EXERCISE OBJECTIVE: Return every line from the one with "dataline2 := set_key1 k d |>);" through the one with "respects round_part (LS_CLEAR", inclusive, exactly as it appears below.

RECORDS:
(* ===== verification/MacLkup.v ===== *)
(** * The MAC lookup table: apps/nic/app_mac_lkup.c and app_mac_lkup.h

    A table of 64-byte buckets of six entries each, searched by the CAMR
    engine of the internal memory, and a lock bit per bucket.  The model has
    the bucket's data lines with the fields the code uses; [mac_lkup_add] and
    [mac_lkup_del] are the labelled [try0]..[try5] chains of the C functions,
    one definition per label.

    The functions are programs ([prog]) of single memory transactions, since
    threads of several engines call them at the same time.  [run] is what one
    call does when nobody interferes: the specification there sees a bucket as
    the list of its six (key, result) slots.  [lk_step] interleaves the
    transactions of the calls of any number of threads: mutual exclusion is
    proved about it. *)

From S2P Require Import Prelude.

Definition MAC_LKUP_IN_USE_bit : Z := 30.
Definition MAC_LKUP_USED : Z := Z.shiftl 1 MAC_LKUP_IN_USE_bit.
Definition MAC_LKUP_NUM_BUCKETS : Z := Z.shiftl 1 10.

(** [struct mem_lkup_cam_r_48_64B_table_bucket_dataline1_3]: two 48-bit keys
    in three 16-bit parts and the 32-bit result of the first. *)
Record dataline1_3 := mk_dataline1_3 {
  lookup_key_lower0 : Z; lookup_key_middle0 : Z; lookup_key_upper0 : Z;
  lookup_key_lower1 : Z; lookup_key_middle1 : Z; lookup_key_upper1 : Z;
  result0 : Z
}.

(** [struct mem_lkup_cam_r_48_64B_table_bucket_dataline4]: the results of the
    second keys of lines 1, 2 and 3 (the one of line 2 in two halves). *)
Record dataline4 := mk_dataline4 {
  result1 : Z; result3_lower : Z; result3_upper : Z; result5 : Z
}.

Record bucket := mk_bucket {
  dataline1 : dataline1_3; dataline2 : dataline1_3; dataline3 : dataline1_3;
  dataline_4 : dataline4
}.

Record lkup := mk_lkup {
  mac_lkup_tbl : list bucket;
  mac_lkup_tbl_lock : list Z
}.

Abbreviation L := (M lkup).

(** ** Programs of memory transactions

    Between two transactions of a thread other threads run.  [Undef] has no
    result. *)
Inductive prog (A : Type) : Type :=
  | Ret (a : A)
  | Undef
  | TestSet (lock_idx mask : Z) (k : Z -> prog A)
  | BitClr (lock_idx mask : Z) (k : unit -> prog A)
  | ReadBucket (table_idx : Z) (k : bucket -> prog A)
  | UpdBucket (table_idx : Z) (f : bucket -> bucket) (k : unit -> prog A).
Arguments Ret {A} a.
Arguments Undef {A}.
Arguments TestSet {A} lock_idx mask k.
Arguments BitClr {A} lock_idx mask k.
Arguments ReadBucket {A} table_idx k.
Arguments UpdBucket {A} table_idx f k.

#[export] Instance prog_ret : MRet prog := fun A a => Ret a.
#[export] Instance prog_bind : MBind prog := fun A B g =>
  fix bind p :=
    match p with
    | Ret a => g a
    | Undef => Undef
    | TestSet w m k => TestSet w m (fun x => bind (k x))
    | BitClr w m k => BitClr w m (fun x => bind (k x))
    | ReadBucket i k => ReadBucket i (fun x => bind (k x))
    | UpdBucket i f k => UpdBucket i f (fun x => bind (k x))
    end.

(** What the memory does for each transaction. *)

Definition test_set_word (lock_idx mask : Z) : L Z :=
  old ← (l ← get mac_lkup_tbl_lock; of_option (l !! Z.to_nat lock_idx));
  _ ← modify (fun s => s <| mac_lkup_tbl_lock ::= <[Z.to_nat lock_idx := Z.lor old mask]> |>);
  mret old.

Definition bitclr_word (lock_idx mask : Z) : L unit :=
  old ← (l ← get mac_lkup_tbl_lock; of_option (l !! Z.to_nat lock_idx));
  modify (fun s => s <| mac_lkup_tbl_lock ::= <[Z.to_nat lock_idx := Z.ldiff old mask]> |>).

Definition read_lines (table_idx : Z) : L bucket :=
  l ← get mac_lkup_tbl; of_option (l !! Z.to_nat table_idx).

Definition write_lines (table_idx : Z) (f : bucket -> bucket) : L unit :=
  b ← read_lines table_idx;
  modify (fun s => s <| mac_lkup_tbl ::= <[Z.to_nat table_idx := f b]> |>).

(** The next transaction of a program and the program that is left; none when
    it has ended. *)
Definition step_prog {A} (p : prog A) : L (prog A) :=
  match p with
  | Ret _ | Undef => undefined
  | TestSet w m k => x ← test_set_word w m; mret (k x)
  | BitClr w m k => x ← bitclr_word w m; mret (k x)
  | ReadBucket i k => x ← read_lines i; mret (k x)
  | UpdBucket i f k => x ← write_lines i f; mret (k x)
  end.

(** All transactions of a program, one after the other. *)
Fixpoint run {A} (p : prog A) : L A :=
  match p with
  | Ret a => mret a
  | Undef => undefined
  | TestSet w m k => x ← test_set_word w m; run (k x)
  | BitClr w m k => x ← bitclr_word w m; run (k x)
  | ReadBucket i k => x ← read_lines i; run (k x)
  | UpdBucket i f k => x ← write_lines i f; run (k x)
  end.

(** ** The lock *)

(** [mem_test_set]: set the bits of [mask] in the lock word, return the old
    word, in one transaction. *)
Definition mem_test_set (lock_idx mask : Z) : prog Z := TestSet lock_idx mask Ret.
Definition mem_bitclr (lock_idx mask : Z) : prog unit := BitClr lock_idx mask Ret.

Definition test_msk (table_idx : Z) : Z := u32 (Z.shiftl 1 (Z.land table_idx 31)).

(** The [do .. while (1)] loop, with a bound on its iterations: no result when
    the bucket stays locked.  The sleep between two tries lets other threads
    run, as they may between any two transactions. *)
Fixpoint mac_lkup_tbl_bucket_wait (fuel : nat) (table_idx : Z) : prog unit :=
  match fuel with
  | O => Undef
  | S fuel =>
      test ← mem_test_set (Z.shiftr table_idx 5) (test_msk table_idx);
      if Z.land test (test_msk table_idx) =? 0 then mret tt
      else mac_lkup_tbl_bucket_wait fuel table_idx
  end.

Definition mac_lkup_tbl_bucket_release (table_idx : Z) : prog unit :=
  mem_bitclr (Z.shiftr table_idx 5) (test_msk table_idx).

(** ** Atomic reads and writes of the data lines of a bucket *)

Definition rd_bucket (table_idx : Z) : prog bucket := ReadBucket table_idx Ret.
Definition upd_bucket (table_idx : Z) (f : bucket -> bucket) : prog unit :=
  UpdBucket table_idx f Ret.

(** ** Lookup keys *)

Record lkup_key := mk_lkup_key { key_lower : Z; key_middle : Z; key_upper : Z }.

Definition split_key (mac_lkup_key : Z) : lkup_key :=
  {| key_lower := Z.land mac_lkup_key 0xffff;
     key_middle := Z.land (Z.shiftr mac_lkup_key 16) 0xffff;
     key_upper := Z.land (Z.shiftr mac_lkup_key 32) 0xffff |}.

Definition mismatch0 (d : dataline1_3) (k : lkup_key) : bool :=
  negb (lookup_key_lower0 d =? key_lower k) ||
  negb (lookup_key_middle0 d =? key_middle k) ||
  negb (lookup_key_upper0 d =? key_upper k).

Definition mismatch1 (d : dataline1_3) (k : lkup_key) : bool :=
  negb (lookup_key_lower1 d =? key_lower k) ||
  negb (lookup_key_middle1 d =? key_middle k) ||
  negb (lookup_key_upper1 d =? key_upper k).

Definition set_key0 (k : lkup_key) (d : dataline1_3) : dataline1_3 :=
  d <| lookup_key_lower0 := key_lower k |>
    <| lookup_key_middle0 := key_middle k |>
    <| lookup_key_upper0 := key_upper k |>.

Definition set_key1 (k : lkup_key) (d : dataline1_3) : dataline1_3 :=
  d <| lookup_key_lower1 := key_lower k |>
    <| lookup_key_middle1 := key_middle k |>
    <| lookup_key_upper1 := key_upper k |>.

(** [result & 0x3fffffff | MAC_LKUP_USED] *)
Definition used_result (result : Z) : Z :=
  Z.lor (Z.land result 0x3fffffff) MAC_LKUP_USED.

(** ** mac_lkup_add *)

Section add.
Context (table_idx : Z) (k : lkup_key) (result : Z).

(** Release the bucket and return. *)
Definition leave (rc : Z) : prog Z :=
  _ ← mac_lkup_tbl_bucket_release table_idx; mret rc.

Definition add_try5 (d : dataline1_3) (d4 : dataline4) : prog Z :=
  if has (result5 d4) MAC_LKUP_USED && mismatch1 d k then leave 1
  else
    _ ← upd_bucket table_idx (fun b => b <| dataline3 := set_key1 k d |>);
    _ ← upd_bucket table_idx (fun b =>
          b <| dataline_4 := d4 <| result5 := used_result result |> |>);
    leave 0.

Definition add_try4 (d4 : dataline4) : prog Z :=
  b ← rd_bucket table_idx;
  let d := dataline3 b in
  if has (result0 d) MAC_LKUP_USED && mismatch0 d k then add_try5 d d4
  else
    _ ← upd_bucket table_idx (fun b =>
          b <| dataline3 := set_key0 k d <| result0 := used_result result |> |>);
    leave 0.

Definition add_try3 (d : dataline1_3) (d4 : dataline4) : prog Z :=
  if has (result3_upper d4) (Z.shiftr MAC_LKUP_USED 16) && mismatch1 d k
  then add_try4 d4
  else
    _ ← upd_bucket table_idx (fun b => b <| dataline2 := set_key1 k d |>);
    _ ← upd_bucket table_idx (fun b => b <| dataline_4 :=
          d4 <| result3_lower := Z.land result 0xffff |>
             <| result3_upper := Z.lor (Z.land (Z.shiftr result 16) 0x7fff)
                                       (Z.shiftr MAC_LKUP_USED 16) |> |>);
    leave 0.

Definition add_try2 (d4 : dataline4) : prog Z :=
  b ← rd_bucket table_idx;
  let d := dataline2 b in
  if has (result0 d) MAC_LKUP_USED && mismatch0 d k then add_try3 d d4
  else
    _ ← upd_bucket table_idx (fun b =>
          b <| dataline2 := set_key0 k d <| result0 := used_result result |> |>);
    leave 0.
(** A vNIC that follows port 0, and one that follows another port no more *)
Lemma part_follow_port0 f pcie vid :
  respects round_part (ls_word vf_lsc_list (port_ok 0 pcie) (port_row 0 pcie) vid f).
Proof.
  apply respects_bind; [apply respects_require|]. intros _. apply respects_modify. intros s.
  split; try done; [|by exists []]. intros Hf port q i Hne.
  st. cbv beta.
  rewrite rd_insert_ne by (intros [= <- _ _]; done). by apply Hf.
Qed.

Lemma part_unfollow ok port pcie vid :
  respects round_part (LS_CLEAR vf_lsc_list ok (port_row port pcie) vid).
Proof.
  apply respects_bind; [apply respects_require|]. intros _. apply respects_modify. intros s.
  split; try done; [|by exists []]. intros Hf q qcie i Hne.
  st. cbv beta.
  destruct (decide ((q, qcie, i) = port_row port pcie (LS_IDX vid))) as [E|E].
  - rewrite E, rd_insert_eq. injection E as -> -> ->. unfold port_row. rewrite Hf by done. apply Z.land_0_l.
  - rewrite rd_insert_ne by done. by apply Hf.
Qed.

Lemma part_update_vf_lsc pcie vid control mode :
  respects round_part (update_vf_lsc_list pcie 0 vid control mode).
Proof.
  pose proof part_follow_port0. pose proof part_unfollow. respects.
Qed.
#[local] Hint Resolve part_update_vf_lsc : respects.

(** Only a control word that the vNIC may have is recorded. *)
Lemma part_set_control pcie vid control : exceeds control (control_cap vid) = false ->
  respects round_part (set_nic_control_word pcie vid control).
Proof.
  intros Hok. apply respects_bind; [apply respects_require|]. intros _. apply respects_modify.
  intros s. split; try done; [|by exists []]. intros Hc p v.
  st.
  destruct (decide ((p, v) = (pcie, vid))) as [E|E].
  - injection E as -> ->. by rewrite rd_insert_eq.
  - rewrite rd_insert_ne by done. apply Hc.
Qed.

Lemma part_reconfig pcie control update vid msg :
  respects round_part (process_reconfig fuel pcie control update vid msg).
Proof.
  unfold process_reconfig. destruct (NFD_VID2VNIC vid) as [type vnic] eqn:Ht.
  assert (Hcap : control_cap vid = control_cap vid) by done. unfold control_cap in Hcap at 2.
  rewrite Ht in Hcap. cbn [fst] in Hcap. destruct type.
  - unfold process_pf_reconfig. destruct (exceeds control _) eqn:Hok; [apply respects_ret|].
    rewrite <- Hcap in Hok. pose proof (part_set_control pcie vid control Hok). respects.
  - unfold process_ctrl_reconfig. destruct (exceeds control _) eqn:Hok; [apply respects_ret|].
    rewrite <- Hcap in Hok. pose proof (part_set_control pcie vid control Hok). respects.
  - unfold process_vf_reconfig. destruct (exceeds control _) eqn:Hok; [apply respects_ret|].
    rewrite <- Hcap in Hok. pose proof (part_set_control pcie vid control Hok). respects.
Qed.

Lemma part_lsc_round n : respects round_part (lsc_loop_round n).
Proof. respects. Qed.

REPLY TO THE TASK:
    _ ← upd_bucket table_idx (fun b => b <| dataline2 := set_key1 k d |>);
    _ ← upd_bucket table_idx (fun b => b <| dataline_4 :=
          d4 <| result3_lower := Z.land result 0xffff |>
             <| result3_upper := Z.lor (Z.land (Z.shiftr result 16) 0x7fff)
                                       (Z.shiftr MAC_LKUP_USED 16) |> |>);
    leave 0.

Definition add_try2 (d4 : dataline4) : prog Z :=
  b ← rd_bucket table_idx;
  let d := dataline2 b in
  if has (result0 d) MAC_LKUP_USED && mismatch0 d k then add_try3 d d4
  else
    _ ← upd_bucket table_idx (fun b =>
          b <| dataline2 := set_key0 k d <| result0 := used_result result |> |>);
    leave 0.
(** A vNIC that follows port 0, and one that follows another port no more *)
Lemma part_follow_port0 f pcie vid :
  respects round_part (ls_word vf_lsc_list (port_ok 0 pcie) (port_row 0 pcie) vid f).
Proof.
  apply respects_bind; [apply respects_require|]. intros _. apply respects_modify. intros s.
  split; try done; [|by exists []]. intros Hf port q i Hne.
  st. cbv beta.
  rewrite rd_insert_ne by (intros [= <- _ _]; done). by apply Hf.
Qed.

Lemma part_unfollow ok port pcie vid :
  respects round_part (LS_CLEAR vf_lsc_list ok (port_row port pcie) vid).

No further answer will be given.